§ **WHAT THE TASK ASKS**
Find the lines below in which the string "params" occurs. Copy each one.

[[ INFORMATION SHOWN open ]]

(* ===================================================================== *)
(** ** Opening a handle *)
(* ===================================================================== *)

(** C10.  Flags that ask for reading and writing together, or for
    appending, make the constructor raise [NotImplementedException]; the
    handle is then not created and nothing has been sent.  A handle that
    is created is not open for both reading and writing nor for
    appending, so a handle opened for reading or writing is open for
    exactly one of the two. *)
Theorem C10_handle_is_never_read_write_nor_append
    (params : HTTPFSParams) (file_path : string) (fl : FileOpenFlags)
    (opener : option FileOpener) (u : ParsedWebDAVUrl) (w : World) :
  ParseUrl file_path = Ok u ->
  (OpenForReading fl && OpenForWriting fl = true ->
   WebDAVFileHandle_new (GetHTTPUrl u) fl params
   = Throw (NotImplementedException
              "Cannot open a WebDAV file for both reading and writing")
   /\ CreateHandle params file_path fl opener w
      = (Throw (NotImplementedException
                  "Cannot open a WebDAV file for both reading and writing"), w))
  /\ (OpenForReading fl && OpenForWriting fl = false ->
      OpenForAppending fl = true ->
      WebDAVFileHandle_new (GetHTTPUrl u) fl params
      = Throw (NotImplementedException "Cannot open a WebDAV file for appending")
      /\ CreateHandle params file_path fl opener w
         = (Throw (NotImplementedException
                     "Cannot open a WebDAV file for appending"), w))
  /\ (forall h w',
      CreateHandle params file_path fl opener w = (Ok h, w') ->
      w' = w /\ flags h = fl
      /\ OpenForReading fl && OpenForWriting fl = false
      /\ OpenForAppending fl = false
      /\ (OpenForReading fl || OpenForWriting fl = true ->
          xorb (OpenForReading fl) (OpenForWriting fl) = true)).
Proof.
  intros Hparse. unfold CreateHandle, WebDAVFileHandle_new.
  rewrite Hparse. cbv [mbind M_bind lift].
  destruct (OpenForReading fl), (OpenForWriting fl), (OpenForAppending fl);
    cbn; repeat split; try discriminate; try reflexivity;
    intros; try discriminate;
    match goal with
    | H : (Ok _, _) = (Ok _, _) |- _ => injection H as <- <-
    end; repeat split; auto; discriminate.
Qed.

[[ INFORMATION SHOWN closed ]]

§ **WRITTEN ANSWER**
    (params : HTTPFSParams) (file_path : string) (fl : FileOpenFlags)
   WebDAVFileHandle_new (GetHTTPUrl u) fl params
   /\ CreateHandle params file_path fl opener w
      WebDAVFileHandle_new (GetHTTPUrl u) fl params
      /\ CreateHandle params file_path fl opener w
      CreateHandle params file_path fl opener w = (Ok h, w') ->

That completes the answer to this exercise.